La relève des poètes de la région est au diapason des anciens. C’est le cas d’Aurélia Lassaque, jeune poétesse éditée par Bruno Doucey. Elle qui écrit aussi bien en français qu’en occitan et parcours le monde pour faire entendre sa poésie, déplore que Toulouse manque d’un grand évènement autour de la poésie, et s’amuse de voir qu’une fois de plus, nul n’est prophète en son pays, pas même la poésie en langue occitane : « Il n’y a qu’ici qu’on me demande pourquoi j’écris en occitan. Partout ailleurs en Europe, en Amérique du Sud et même en Inde, les gens connaissent au minimum les troubadours et Frédéric Mistral, grâce au prix Nobel. Ce sont deux grandes références dans le monde… mais pas forcément à Toulouse. »

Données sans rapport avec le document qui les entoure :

Record linv (w : World) : Prop := {
  li_nodes : forall v a, w_nodes w !! v = Some a ->
    positive_terms (log a) /\ grounded (w_leader_logs w) (log a);
  li_logs : forall t l, (t, l) ∈ w_leader_logs w ->
    positive_terms l /\ grounded (w_leader_logs w) l;
  li_term : forall v a, w_nodes w !! v = Some a -> state a <> stateFollower -> 1 <= currentTerm a;
  li_chain : chain (w_leader_logs w);
  li_net : forall m ae, m ∈ w_net w -> carries m (PAppendEntries ae) ->
    exists l, (ae_Term ae, l) ∈ w_leader_logs w /\
      ae_PrevLogTerm ae = term_at l (ae_PrevLogIndex ae) /\
      ae_Entries ae = drop_log (ae_PrevLogIndex ae) l;
  li_leader : forall v a, w_nodes w !! v = Some a -> state a = stateLeader ->
    forall l, (currentTerm a, l) ∈ w_leader_logs w -> l `prefix_of` log a;
  li_link : forall t l, (t, l) ∈ w_leader_logs w -> exists v, (t, v) ∈ w_leaders w;
  li_past : forall t v, (t, v) ∈ w_leaders w -> exists a, w_nodes w !! v = Some a /\
    t <= currentTerm a /\ (t = currentTerm a -> state a <> stateCandidate);
}.

Lemma grounded_mono logs more l : grounded logs l -> grounded (logs ++ more) l.
Proof.
  intros Hg i Hi. destruct (Hg i Hi) as (l' & Hin & ? & ?). exists l'. split; [|done].
  apply elem_of_app. by left.
Qed.

Lemma prefix_take {A} n (l1 l2 : list A) :
  l1 `prefix_of` l2 -> (n <= length l1)%nat -> take n l1 = take n l2.
Proof. intros [k ->] Hn. rewrite take_app_le by done. done. Qed.

(** Grounded logs match. *)
Lemma grounded_agree logs l l' : chain logs -> grounded logs l -> grounded logs l' -> log_agree l l'.
Proof.
  intros Hc Hg Hg' i Hi Hl Hl' Ht.
  destruct (Hg i ltac:(lia)) as (x & Hx & Hlx & ->). destruct (Hg' i ltac:(lia)) as (y & Hy & Hly & ->).
  rewrite Ht in Hx. unfold zlen in *.
  destruct (Hc _ _ _ Hx Hy) as [Hp|Hp]; [|symmetry]; apply prefix_take; (done || lia).
Qed.

Lemma positive_term_at l i : positive_terms l -> 1 <= i <= zlen l -> 1 <= term_at l i.
Proof.
  intros Hp Hi. destruct (lookup_lt_is_Some_2 l (Z.to_nat (i - 1))) as [x Hx]; [unfold zlen in *; lia|].
  unfold term_at. rewrite decide_True by lia. rewrite Hx. cbn.
  unfold positive_terms in Hp. rewrite Forall_lookup in Hp. by apply (Hp _ _ Hx).
Qed.

Lemma term_at_beyond l i : zlen l < i -> term_at l i = 0.
Proof.
  intros Hi. unfold term_at. case_decide; [|done]. rewrite lookup_ge_None_2; [done|].
  unfold zlen in *. lia.
Qed.

(** Appending its own entry keeps a leader's log grounded once it is observed. *)
Lemma grounded_snoc logs t c l :
  grounded logs l -> (t, l ++ [mkEntry t c]) ∈ logs -> grounded logs (l ++ [mkEntry t c]).
Proof.
  intros Hg Hin i Hi. rewrite zlen_app in Hi. change (zlen [_]) with 1 in Hi.
  destruct (decide (i = zlen l + 1)) as [->|Hne].
  - exists (l ++ [mkEntry t c]). rewrite zlen_app. change (zlen [_]) with 1.
    split; [|split; [lia|done]]. unfold zlen at 1. rewrite (term_at_lookup _ _ (mkEntry t c)); [done|].
    by rewrite list_lookup_middle.
  - destruct (Hg i ltac:(lia)) as (l' & Hl' & Hle & Ht). exists l'.
    assert (Hn : (Z.to_nat i <= length l)%nat) by (unfold zlen in *; lia).
    rewrite take_app_le by done. split; [|done].
    unfold term_at in *. rewrite decide_True in * by lia. rewrite lookup_app_l by lia. done.
Qed.

(** The log after a step is grounded, and its terms are positive. *)
Lemma step_log_ok v a a' w inp fx logs' :
  linv w -> w_nodes w !! v = Some a -> lstep a a' inp fx ->
  (forall ae, inp = Some (PAppendEntries ae) -> 0 <= ae_PrevLogIndex ae /\
     exists m, m ∈ w_net w /\ carries m (PAppendEntries ae)) ->
  logs' = w_leader_logs w ++ leader_log_of a' ->
  positive_terms (log a') /\ grounded logs' (log a').
Proof.
  intros Hi Ha Hs Hinp ->. destruct (li_nodes _ Hi v a Ha) as [Hp Hg].
  destruct (ls_log _ _ _ _ Hs) as [->|[(Hl & Hl' & Ht & c & E)|(Hf & ae & -> & Hok & ->)]].
  - split; [done|by apply grounded_mono].
  - rewrite E. split.
    + apply Forall_app. split; [done|]. constructor; [|constructor]. cbn.
      apply (li_term _ Hi v a); [done|congruence].
    + apply grounded_snoc; [by apply grounded_mono|]. apply elem_of_app. right.
      unfold leader_log_of. rewrite decide_True by done. rewrite Ht, E. by left.
  - destruct (Hinp ae eq_refl) as (H0 & m & Hm & Hc).
    destruct (li_net _ Hi m ae Hm Hc) as (l' & Hl' & Hpt & ->).
    destruct (li_logs _ Hi _ _ Hl') as [Hp' Hg'].
    assert (Hagree : log_agree (log a) l').
    { by apply (grounded_agree (w_leader_logs w)); [apply (li_chain _ Hi)|..]. }
    assert (Hprev : ae_PrevLogIndex ae <= zlen (log a) /\ (ae_PrevLogIndex ae = 0 \/
      ae_PrevLogIndex ae <= zlen l' /\ term_at (log a) (ae_PrevLogIndex ae) = term_at l' (ae_PrevLogIndex ae))).
    { unfold prev_ok in Hok. pose proof (zlen_nonneg (log a)).
      destruct (decide (ae_PrevLogIndex ae = 0)) as [E|]; [rewrite E; split; [lia|by left]|].
      assert (ae_PrevLogIndex ae <= zlen (log a) /\
              term_at (log a) (ae_PrevLogIndex ae) = ae_PrevLogTerm ae) as [Hle Et] by lia.
      split; [done|right]. rewrite Et, Hpt. split; [|done].
      destruct (decide (ae_PrevLogIndex ae <= zlen l')); [done|].
      pose proof (positive_term_at (log a) (ae_PrevLogIndex ae) Hp ltac:(lia)) as Hpos.
      rewrite Et, Hpt, term_at_beyond in Hpos by lia. lia. }
    destruct Hprev as [Hle Hprev].
    destruct (merged_either (log a) l' (ae_PrevLogIndex ae) Hagree ltac:(lia) Hprev) as [-> | ->];
      (split; [done|by apply grounded_mono]).
Qed.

Preuve du rayonnement de la culture poétique toulousaine dans le monde, la présence dans la région de l’auteur-compositeur néerlandais Dick Annegarn, venu en partie s’installer ici pour profiter de ces bonnes vibrations : « À Toulouse, on a une gouaille qui fait partie de la culture gasconne. On provoque, on rime en improvisant : ce qu’on retrouve dans le slam, les tensons, qui sont des joutes verbales occitanes traditionnelles. C’est en tout cas la théorie de Claude Sicre (Fabulous Trobadors ndlr) quand il dit que le rap vient des troubadours. À l’époque, les gens se mettaient les uns en face des autres sur des bancs, et faisaient des joutes entre bandes aguerries. » Depuis plusieurs années, avec son association Les Amis du Verbe, Dick Annegarn tente de donner corps à l’« oraliture », un genre libéré tout autant de l’atmosphère feutrée des Jeux floraux que de l’obscurité de la Cave Po. De lui donner de l’air aussi, puisqu’il organise cet été des joutes verbales dans les jardins du Capitole. Mais, plus intéressant encore, Dick Annegarn reconnaît à Toulouse une légitimité de ville de la chanson : « Toulouse devrait être la capitale de la chanson, plus que Paris, parce que là-bas, c’est plutôt l’art du cabaret : il n’y a pas toute cette tradition de poésie et de langue : l’occitan était la langue de la littérature, et la littérature française est arrivée après. Et puis il y a la figure de Nougaro, qui a pratiqué une poésie-chanson… » Des propos qui donnent envie de confier à l’auteur de « Bruxelles » les clefs de Toulouse, pour y diffuser la poésie sonore, dont le spectre, promet-il, va « du punk à chien qui hurle jusqu’à Serge Pey ». Vaste programme.